The band's MySpace page describes their sound as "harken[ing] back to the glory days of American hardcore with equal influences from the east and west coasts".

They released four full-length albums, the last, Don't Believe (2006), on Jade Tree Records.

On December 28, 2008, a posting on the band's MySpace page announced that Goldfarb, Minino, and Johnson had joined with Tony Foresta, the vocalist from Municipal Waste, to form a band called No Friends.

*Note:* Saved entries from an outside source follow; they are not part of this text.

(** The monad laws. *)
Lemma bind_ret_l {A C} (a : A) (k : A → M C) w : (mret a ≫= k) w = k a w.
Proof. done. Qed.
Lemma bind_ret_r {A} (m : M A) w : (m ≫= mret) w = m w.
Proof. run. by destruct (m w) as [[] ?]. Qed.
Lemma bind_assoc {A C D} (m : M A) (k : A → M C) (l : C → M D) w :
  ((m ≫= k) ≫= l) w = (m ≫= λ a, k a ≫= l) w.
Proof. run. by destruct (m w) as [[] ?]. Qed.

(** ** Identities are fresh *)

Record world_ok (w : World) : Prop := {
  ok_files : ∀ f, is_Some (w_files w !! f) → f < w_next w;
  ok_blocks : ∀ b, b ∈ w_blocks w → b < w_next w
}.

Lemma files_fresh w : world_ok w → w_files w !! w_next w = None.
Proof.
  intros [H _]. destruct (w_files w !! w_next w) eqn:E; [|done].
  specialize (H (w_next w)). rewrite E in H. specialize (H ltac:(eauto)). lia.
Qed.

Lemma blocks_fresh w : world_ok w → w_next w ∉ w_blocks w.
Proof. intros [_ H] Hin. specialize (H _ Hin). lia. Qed.

Lemma world_ok_open s w : world_ok w → world_ok (w_open s w).
Proof.
  intros [Hf Hb]. constructor; simpl.
  - intros f. rewrite lookup_insert. case_decide; [lia|]. intros Hin%Hf. lia.
  - intros b H%Hb. lia.
Qed.

Lemma world_ok_fclose f w : world_ok w → world_ok (w_fclose f w).
Proof.
  intros [Hf Hb]. constructor; simpl; [|done].
  intros g. rewrite lookup_delete. case_decide; [by intros []|apply Hf].
Qed.

Lemma world_ok_closedir f w : world_ok w → world_ok (w_closedir f w).
Proof.
  intros [Hf Hb]. constructor; simpl; [|done].
  intros g. rewrite lookup_delete. case_decide; [by intros []|apply Hf].
Qed.

Lemma world_ok_new_block w : world_ok w → world_ok (w_new_block w).
Proof.
  intros [Hf Hb]. constructor; simpl.
  - intros f H%Hf. lia.
  - intros b. rewrite elem_of_union, elem_of_singleton. intros [->|H%Hb]; lia.
Qed.

Lemma world_ok_drop_block b w : world_ok w → world_ok (w_drop_block b w).
Proof.
  intros [Hf Hb]. constructor; simpl; [done|]. intros x. rewrite elem_of_difference.
  intros [H%Hb _]. lia.
Qed.

Lemma world_ok_emit ev w : world_ok w → world_ok (w_emit ev w).
Proof. intros [Hf Hb]. by constructor. Qed.

Lemma world_ok_set_env e w : world_ok w → world_ok (w_set_env e w).
Proof. intros [Hf Hb]. by constructor. Qed.

Lemma world_ok_free b w : world_ok w → world_ok (w_free b w).
Proof. intros. by apply world_ok_drop_block, world_ok_emit. Qed.

Lemma world_ok_alloc_next w : world_ok w → world_ok (w_alloc_next w).
Proof. apply world_ok_set_env. Qed.

#[export] Hint Resolve files_fresh blocks_fresh world_ok_open world_ok_fclose
  world_ok_closedir world_ok_new_block world_ok_drop_block world_ok_emit world_ok_set_env
  world_ok_free world_ok_alloc_next : server.

Lemma world_of_ok e : world_ok (world_of e).
Proof.
  constructor; simpl; [|set_solver]. intros f. rewrite lookup_empty. by intros [].
Qed.
#[export] Hint Resolve world_of_ok : server.

(** ** Live objects *)

(** Opening a stream and closing it leaves the stream table as it was. *)
Lemma fclose_open_files s w :
  world_ok w → w_files (w_fclose (w_next w) (w_open s w)) = w_files w.
Proof. intros H. simpl. rewrite delete_insert_id; [done|]. by apply files_fresh. Qed.

(** An event that closes or frees only what is live. *)
Definition ev_live (ev : event) : Prop :=
  match ev with
  | EvFclose _ live | EvClosedir _ live | EvFree _ live => live = true
  | _ => True
  end.

(** The new actions of a step are [evs]. *)
Definition extends (w w' : World) (evs : list event) : Prop := w_trace w' = w_trace w ++ evs.

Lemma extends_nil w w' : w_trace w' = w_trace w → extends w w' [].
Proof. unfold extends. by rewrite app_nil_r. Qed.

Lemma extends_trans w1 w2 w3 evs1 evs2 :
  extends w1 w2 evs1 → extends w2 w3 evs2 → extends w1 w3 (evs1 ++ evs2).
Proof. unfold extends. intros H1 H2. by rewrite H2, H1, app_assoc. Qed.

(** The descriptors closed, in order. *)
Definition closed_fds (evs : list event) : list Z :=
  evs ≫= λ ev, match ev with EvClose x => [x] | _ => [] end.

Lemma closed_fds_app e1 e2 : closed_fds (e1 ++ e2) = closed_fds e1 ++ closed_fds e2.
Proof. apply bind_app. Qed.

(** The descriptors closed by a step. *)
Definition closes (w w' : World) (fds : list Z) : Prop :=
  ∃ evs, extends w w' evs ∧ closed_fds evs = fds.

Lemma closes_same w w' : w_trace w' = w_trace w → closes w w' [].
Proof. intros E. exists []. split; [by apply extends_nil|done]. Qed.

Lemma closes_trans w1 w2 w3 l1 l2 : closes w1 w2 l1 → closes w2 w3 l2 → closes w1 w3 (l1 ++ l2).
Proof.
  intros (e1 & X1 & <-) (e2 & X2 & <-). exists (e1 ++ e2).
  split; [by eapply extends_trans|apply closed_fds_app].
Qed.

Lemma closes_event w w' w'' ev fds :
  closes w w' fds → w_trace w'' = w_trace w' ++ [ev] → closes w w'' (fds ++ closed_fds [ev]).
Proof. intros H E. eapply closes_trans; [exact H|]. by exists [ev]. Qed.

Lemma closes_silent w w' w'' fds : closes w w' fds → w_trace w'' = w_trace w' → closes w w'' fds.
Proof. intros H E. rewrite <-(app_nil_r fds). eapply closes_trans; [exact H|by apply closes_same]. Qed.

Eight years later, Goldfarb, along with Chris Pfister, Chris Kretzer, and Zach Anderson formed a new Orlando punk-pop band, Debt Neglector. In August 2018, they released their first album on SmartPunk Records, Atomicland.

==Members==
- Brian Wayne Etherington - Guitar, hat
- Sam Johnson - Vocals, guitar
- Richard Minino - Drums
- Alex Goldfarb - Bass guitar, vocals
- Matt Whitman - Bass guitar

==Discography==
- "Weapons and Equipment of Counter Terrorism" 7" (1999)
- New Mexican Disaster Squad/Destination: Daybreak Split CD (2000) (Breaker Breaker Records)
- Abrasive Repulsive Disorder CD (2002) (Breaker Breaker Records)
- New Mexican Disaster Squad CD (2003) (A-F Records)
- New Mexican Disaster Squad / Western Addiction Split LP/CD (2004) (No Idea Records)
- Don't Believe CD (2006) (Jade Tree Records)
- Don't Believe LP (2006) (No Idea Records)
- Peace With Nothing EP Digital Download (2007) (Jade Tree Records)
- Peace With Nothing EP 7" USA (2007) (Kiss Of Death Records)
- Peace With Nothing EP 7" Europe (2007) (Rat Patrol Records)

==Other appearances==
- "You're Incorrect" Take Action! Vol 4 (2004)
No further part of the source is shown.